汗でビッチャビチャのグローブとヘッドギアが渡され、装着するのに躊躇する。

気持ち悪ぅーーーーー!!!!

みんなの汗でひんやりする。

吐き気をもよおしながら装着し、リングサイドでその時を待っている。

さっきまでテストで頭がいっぱいだったのに一気にビチャビチャに意識を持っていかれてしまった。
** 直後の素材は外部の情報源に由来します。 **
(* ===== verification/Buffer.v ===== *)
(** * Numbers as text, and string buffers

    The text of ["%d"] ([pretty] of stdpp, as in [DeparseNames.fmt_d]): how it is
    read back and how long it can be; the text of ["%02x"] and ["%04x"]; then the
    interface [StringBuf] of the programs that write to a buffer. *)
From S2P Require Import Prelude.

Open Scope Z_scope.

(** ["%02x"] of a byte, and ["%04x"] of one. *)
Definition hex_digit (d : Z) : string :=
  match String.get (Z.to_nat d) "0123456789abcdef" with Some c => String c "" | None => "" end.
Definition fmt_02x (b : Z) : string := hex_digit (b / 16) +:+ hex_digit (b mod 16).
Definition fmt_04x (b : Z) : string := "00" +:+ fmt_02x b.

Definition is_digit (c : ascii) : bool := in_range "0" "9" c.
Definition digit_value (c : ascii) : Z := Z.of_N (N_of_ascii c) - 48.

(** The value of the digits of [s] after the value [acc]. *)
Fixpoint read_digits (acc : Z) (s : string) : option Z :=
  match s with
  | EmptyString => Some acc
  | String c s' => if is_digit c then read_digits (acc * 10 + digit_value c) s' else None
  end.

Definition read_natural (s : string) : option Z :=
  match s with EmptyString => None | _ => read_digits 0 s end.

Definition read_integer (s : string) : option Z :=
  match s with
  | String c s' => if Ascii.eqb c "-" then Z.opp <$> read_natural s' else read_natural s
  | EmptyString => None
  end.

Lemma read_digits_app acc s t :
  read_digits acc (s +:+ t) =
  match read_digits acc s with Some v => read_digits v t | None => None end.
Proof.
  revert acc. induction s as [|c s IH]; intros acc; [done|].
  rewrite string_app_cons. cbn. by destruct (is_digit c).
Qed.

Lemma pretty_N_char_digit (x : N) :
  (x < 10)%N -> is_digit (pretty_N_char x) = true /\ digit_value (pretty_N_char x) = Z.of_N x.
Proof.
  intros H. assert (x = 0 \/ x = 1 \/ x = 2 \/ x = 3 \/ x = 4 \/ x = 5 \/ x = 6 \/ x = 7 \/ x = 8
    \/ x = 9)%N as Hx by lia.
  repeat destruct Hx as [->|Hx]; try (by vm_compute); subst x; by vm_compute.
Qed.

(** The digits of a number. *)
Lemma pretty_N_go_spec (x : N) :
  exists d, (forall s, pretty_N_go x s = d +:+ s) /\
    read_digits 0 d = Some (Z.of_N x) /\ string_forall is_digit d = true /\
    (forall k, (x < 10 ^ N.of_nat k)%N -> (String.length d <= k)%nat) /\ (x <> 0%N -> d <> "").
Proof.
  induction (N.lt_wf_0 x) as [x _ IH].
  destruct (N.eq_dec x 0) as [->|Hx]; [exists ""; repeat split; (done || (intros; cbn; lia))|].
  assert (H0 : (0 < x)%N) by lia.
  destruct (IH (x `div` 10)%N) as (d & Hd & Hr & Hf & Hl & _); [by apply N.div_lt|].
  assert (Hm : (x `mod` 10 < 10)%N) by by apply N.mod_lt.
  destruct (pretty_N_char_digit _ Hm) as [Hc Hv].
  exists (d +:+ String (pretty_N_char (x `mod` 10)) "").
  repeat split.
  - intros s. rewrite pretty_N_go_step by done. by rewrite Hd, <-string_app_assoc.
  - rewrite read_digits_app, Hr. cbn -[Z.mul Z.add Z.of_N]. rewrite Hc, Hv. f_equal.
    pose proof (N.div_mod x 10). lia.
  - rewrite string_forall_app, Hf. cbn. by rewrite Hc.
  - intros [|k] Hk; [cbn in Hk; lia|]. rewrite string_length_app. cbn -[Nat.add].
    enough (String.length d <= k)%nat by lia. apply Hl.
    rewrite Nat2N.inj_succ, N.pow_succ_r' in Hk. by apply N.Div0.div_lt_upper_bound.
  - intros _. by destruct d.
Qed.

(** The first digit is not zero. *)
Lemma pretty_N_go_first (x : N) :
  x <> 0%N -> forall s, exists c d, pretty_N_go x s = String c (d +:+ s) /\ c <> "0"%char.
Proof.
  induction (N.lt_wf_0 x) as [x _ IH]. intros Hx s.
  assert (Hm : (x `mod` 10 < 10)%N) by by apply N.mod_lt.
  destruct (pretty_N_char_digit _ Hm) as [_ Hv].
  rewrite pretty_N_go_step by lia. destruct (decide (x `div` 10 = 0)%N) as [E|E].
  - assert (Hne : digit_value (pretty_N_char (x `mod` 10)) <> 0)
      by (rewrite Hv; pose proof (N.Div0.div_mod x 10) as D; rewrite E in D; lia).
    rewrite E. generalize dependent (pretty_N_char (x `mod` 10)%N). intros c _ Hc.
    exists c, "". split; [done|]. by intros ->.
  - assert (Hlt : (x `div` 10 < x)%N) by (apply N.div_lt; lia).
    destruct (IH _ Hlt E (String (pretty_N_char (x `mod` 10)) s)) as (c & d & E' & Hc).
    exists c, (d +:+ String (pretty_N_char (x `mod` 10)) ""). split; [|done].
    by rewrite E', <-string_app_assoc.
Qed.

Lemma pretty_N_spec (x : N) :
  exists d, pretty x = d /\ read_natural d = Some (Z.of_N x) /\ string_forall is_digit d = true /\
    (forall k, (0 < k)%nat -> (x < 10 ^ N.of_nat k)%N -> (String.length d <= k)%nat) /\ d <> "".
Proof.
  unfold pretty, pretty_N. case_decide as E.
  - subst. by exists "0".
  - destruct (pretty_N_go_spec x) as (d & Hd & Hr & Hf & Hl & Hne).
    exists d. rewrite Hd, string_app_nil_r. specialize (Hne E).
    repeat split; try done; [|by auto]. by destruct d.
Qed.

(** What ["%d"] prints is read back. *)
Lemma read_pretty (z : Z) : read_integer (pretty z) = Some z.
Proof.
  destruct z as [|p|p]; [done|..]; unfold pretty, pretty_Z, pretty, pretty_positive;
    destruct (pretty_N_spec (Npos p)) as (d & -> & Hr & Hf & _ & Hne).
  - destruct d as [|c d]; [done|]. unfold read_integer.
    destruct (Ascii.eqb_spec c "-") as [->|]; [done|]. done.
  - change ("-" +:+ d) with (String "-" d). cbn [read_integer].
    change (Ascii.eqb "-" "-") with true. cbv iota. by rewrite Hr.
Qed.

(** A number below [10 ^ k] takes at most [k] bytes. *)
Lemma pretty_length (z : Z) (k : nat) :
  0 <= z < 10 ^ Z.of_nat k -> (0 < k)%nat -> (1 <= String.length (pretty z) <= k)%nat.
Proof.
  intros Hz Hk. rewrite <-(Z2N.id z) by lia. set (x := Z.to_N z).
  assert (Hx : (x < 10 ^ N.of_nat k)%N) by (unfold x; lia).
  assert (E : pretty (Z.of_N x) = pretty x) by by destruct x.
  rewrite E. destruct (pretty_N_spec x) as (d & -> & _ & _ & Hl & Hne).
  specialize (Hl k Hk Hx). destruct d; [done|]. cbn in *. lia.
Qed.

(** * String buffers and programs that write to one

    The deparser and the JSON output only touch their [StringInfo] through four
    calls: [appendStringInfoString], [appendStringInfoChar], [appendStringInfo] with
    a format, and their own [removeTrailingSpace] and [removeTrailingDelimiter].  [StringBuf] is that interface;
    [StringBufLaws] is what it promises.  [StringInfo.v] discharges it for the
    growing buffer of [stringinfo.c], this file for a plain string.  A [dep] is
    a program that runs against any buffer. *)

(** ** The interface *)

Class StringBuf (B : Type) : Type := {
  sb_contents : B -> string;                            (* the bytes data[0..len-1] *)
  sb_valid : B -> Prop;                                 (* the invariant of the representation *)
  appendStringInfoString : string -> B -> outcome B;
  appendStringInfoChar : ascii -> B -> outcome B;
  appendStringInfo : string -> B -> outcome B;          (* the formatted text *)
  removeTrailing : ascii -> B -> outcome B              (* of this character *)
}.

(** [removeTrailing] on the contents: drop one final [x]. *)
Fixpoint drop_trailing (x : ascii) (s : string) : string :=
  match s with
  | EmptyString => EmptyString
  | String c EmptyString => if Ascii.eqb c x then EmptyString else s
  | String c s' => String c (drop_trailing x s')
  end.
Abbreviation drop_trailing_space := (drop_trailing " "%char).

(** [over limit z]: [z] bytes are more than the buffer can hold. *)
Definition over (limit : option Z) (z : Z) : Prop :=
  match limit with Some m => (m <= z)%Z | None => False end.

Definition strlen (s : string) : Z := Z.of_nat (String.length s).

(** [appends limit b t n r]: the call that started on buffer [b] and returned
    [r] has added [t]; it fails only if the buffer cannot hold [n] bytes more
    than it held. *)
Definition appends {B} `{StringBuf B} (limit : option Z) (b : B) (t : string) (n : Z)
    (r : outcome B) : Prop :=
  match r with
  | Ok b' => sb_valid b' /\ sb_contents b' = sb_contents b +:+ t
  | Elog _ | Undef => over limit (strlen (sb_contents b) + n)
  end.

(** The laws.  A formatted append asks for up to 32 bytes more than the text:
    it leaves room for the next one. *)
Class StringBufLaws (B : Type) `{StringBuf B} (limit : option Z) : Prop := {
  append_string_law s b :
    sb_valid b -> appends limit b s (strlen s) (appendStringInfoString s b);
  append_char_law c b :
    sb_valid b -> appends limit b (String c EmptyString) 1 (appendStringInfoChar c b);
  append_fmt_law s b :
    sb_valid b -> appends limit b s (strlen s + 32) (appendStringInfo s b);
  remove_law x b :
    sb_valid b ->
    exists b', removeTrailing x b = Ok b' /\ sb_valid b' /\
      sb_contents b' = drop_trailing x (sb_contents b)
}.

(** ** Programs over a buffer *)

Definition dep : Type := forall B : Type, StringBuf B -> B -> outcome B.

Definition skip : dep := fun _ _ b => Ok b.
Definition seqd (d1 d2 : dep) : dep := fun B S b => obind (d1 B S b) (d2 B S).
Definition str (s : string) : dep := fun _ _ b => appendStringInfoString s b.
Definition chr (c : ascii) : dep := fun _ _ b => appendStringInfoChar c b.
Definition fmt (s : string) : dep := fun _ _ b => appendStringInfo s b.
Definition rts : dep := fun _ _ b => removeTrailing " " b.
Definition rtd : dep := fun _ _ b => removeTrailing "," b.
Definition elog (msg : string) : dep := fun _ _ _ => Elog msg.
Definition undef : dep := fun _ _ _ => Undef.

(** [Assert(c)] *)
Definition assert_ (c : bool) : dep := if c then skip else undef.
(** [if (c) { d }] *)
Definition when (c : bool) (d : dep) : dep := if c then d else skip.
(** [if (p != NULL) { k(p) }] *)
Definition when_some {A} (p : option A) (k : A -> dep) : dep :=
  match p with Some x => k x | None => skip end.
(** A pointer the code dereferences without a test. *)
Definition deref {A} (p : option A) (k : A -> dep) : dep :=
  match p with Some x => k x | None => undef end.

Declare Scope dep_scope.
Delimit Scope dep_scope with dep.
Notation "a ;;; b" := (seqd a b) (at level 62, right associativity) : dep_scope.
Open Scope dep_scope.

(** [foreach(lc, l) { f(lfirst(lc)); if (lnext(l, lc)) sep; }] *)
Definition foreach_sep {A} (f : A -> dep) (sep : dep) : list A -> dep :=
  fix go l :=
    match l with
    | [] => skip
    | [x] => f x
    | x :: l' => f x ;;; sep ;;; go l'
    end.

(** [foreach(lc, l) { f(lfirst(lc)); }] *)
Definition foreach {A} (f : A -> dep) : list A -> dep :=
  fix go l :=
    match l with
    | [] => skip
    | x :: l' => f x ;;; go l'
    end.

(** ** The plain string as a buffer *)

#[export] Instance string_buf : StringBuf string := {
  sb_contents b := b;
  sb_valid _ := True;
  appendStringInfoString s b := Ok (b +:+ s);
  appendStringInfoChar c b := Ok (b +:+ String c EmptyString);
  appendStringInfo s b := Ok (b +:+ s);
  removeTrailing x b := Ok (drop_trailing x b)
}.

#[export] Instance string_buf_laws : StringBufLaws string None.
Proof. split; cbn; eauto. Qed.

(** The text a program writes to an empty buffer. *)
Definition text_of (d : dep) : outcome string := d string string_buf "".

(** ** Equality of programs

    Two programs are equal when they do the same on every buffer. *)
Definition deq (d1 d2 : dep) : Prop := forall B (HS : StringBuf B) b, d1 B HS b = d2 B HS b.

Infix "=d=" := deq (at level 70, no associativity) : dep_scope.

#[export] Instance deq_equivalence : Equivalence deq.
Proof.
  split; [done|by intros d d' H B HS b; rewrite H|].
  intros d1 d2 d3 H1 H2 B HS b. by rewrite H1, H2.
Qed.

#[export] Instance seqd_proper : Proper (deq ==> deq ==> deq) seqd.
Proof.
  intros d1 d1' H1 d2 d2' H2 B HS b. unfold seqd. rewrite H1. by destruct (d1' B HS b); cbn.
Qed.

Lemma seqd_assoc d1 d2 d3 : ((d1 ;;; d2) ;;; d3) =d= (d1 ;;; d2 ;;; d3).
Proof. intros B HS b. unfold seqd. by destruct (d1 B HS b). Qed.

Lemma seqd_skip_l d : (skip ;;; d) =d= d.
Proof. by intros B HS b. Qed.

Lemma seqd_skip_r d : (d ;;; skip) =d= d.
Proof. intros B HS b. unfold seqd. by destruct (d B HS b). Qed.

(** ** Lemmas *)

Lemma drop_trailing_app x s t :
  t <> "" -> drop_trailing x (s +:+ t) = s +:+ drop_trailing x t.
Proof.
  intros Ht. induction s as [|c s IH]; [done|].
  rewrite !string_app_cons, <-IH. cbn.
  destruct (s +:+ t) eqn:E; [|done].
  by apply string_app_empty_inv in E as [_ ?].
Qed.

Lemma drop_trailing_cases x t :
  drop_trailing x t = t \/ t = drop_trailing x t +:+ String x "".
Proof.
  induction t as [|c t IH]; [by left|]. cbn. destruct t as [|c' t].
  - destruct (Ascii.eqb_spec c x) as [->|]; [by right|by left].
  - rewrite string_app_cons. destruct IH as [IH|IH].
    + left. by rewrite IH.
    + right. by rewrite <-IH.
Qed.

Lemma strlen_app s1 s2 : strlen (s1 +:+ s2) = (strlen s1 + strlen s2)%Z.
Proof. unfold strlen. rewrite string_length_app. lia. Qed.

Lemma over_le limit z z' : over limit z -> (z <= z')%Z -> over limit z'.
Proof. destruct limit; cbn; [lia|done]. Qed.

Lemma appends_le {B} `{StringBuf B} limit b t n n' r :
  appends limit b t n r -> (n <= n')%Z -> appends limit b t n' r.
Proof. destruct r; cbn; [done|..]; intros Ho Hn; (eapply over_le; [exact Ho|lia]). Qed.

Lemma appends_seq {B} `{StringBuf B} limit (d2 : B -> outcome B) b t1 t2 n1 n2 r :
  appends limit b t1 n1 r -> (strlen t1 <= n1)%Z -> (0 <= n2)%Z ->
  (forall b', sb_valid b' -> appends limit b' t2 n2 (d2 b')) ->
  appends limit b (t1 +:+ t2) (n1 + n2) (obind r d2).
Proof.
  destruct r as [b'| |]; cbn; intros H1 Hn1 Hn2 H2;
    [|eapply over_le; [exact H1|lia]..].
  destruct H1 as [Hv Hc]. specialize (H2 b' Hv).
  destruct (d2 b'); cbn in *;
    [|rewrite Hc, strlen_app in H2; eapply over_le; [exact H2|lia]..].
  destruct H2 as [? ->]. by rewrite Hc, string_app_assoc.
Qed.

Lemma appends_skip {B} `{StringBuf B} limit b : sb_valid b -> appends limit b "" 0 (Ok b).
Proof. intros Hv. split; [done|]. by rewrite string_app_nil_r. Qed.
2分半はいつもより時間が短い。でもみんなの汗をかき集めたグローブはものすごく重い。

これはきっと早くバテるな。

少し体を動かしてみる。

今日はジャブとワンツーだけ。しっかりガードを上げて頭を振って、

ジャブを打つときは体は突っ込まず、無理にパンチを当てに行かない。

こんな感じでパンチを打つ!!!

うわーグローブビッチャビチャ。

こんな感じでステップを踏んで、

ジャブが飛んで来たらこんな感じで頭を振って、

うわーヘッドギアビッチャビチャ。

プロテストは己と気持ち悪さとの闘いだ。

早くこの気持ち悪さから解放されたい。

 

 

前の選手たちのスパーリングが終わった。

ついに来た。

「では次の選手上がって」

その瞬間一気に気持ち悪さが頭から消え鼓動が大きくなる。

ついに来たか。

一度大きく深呼吸をして集中力を高める。

頭の中が静まり返る。

するとリングサイドに息子が現れた。リングに上がろうとする私をじっと見つめてる。少し大きくなった未来の息子。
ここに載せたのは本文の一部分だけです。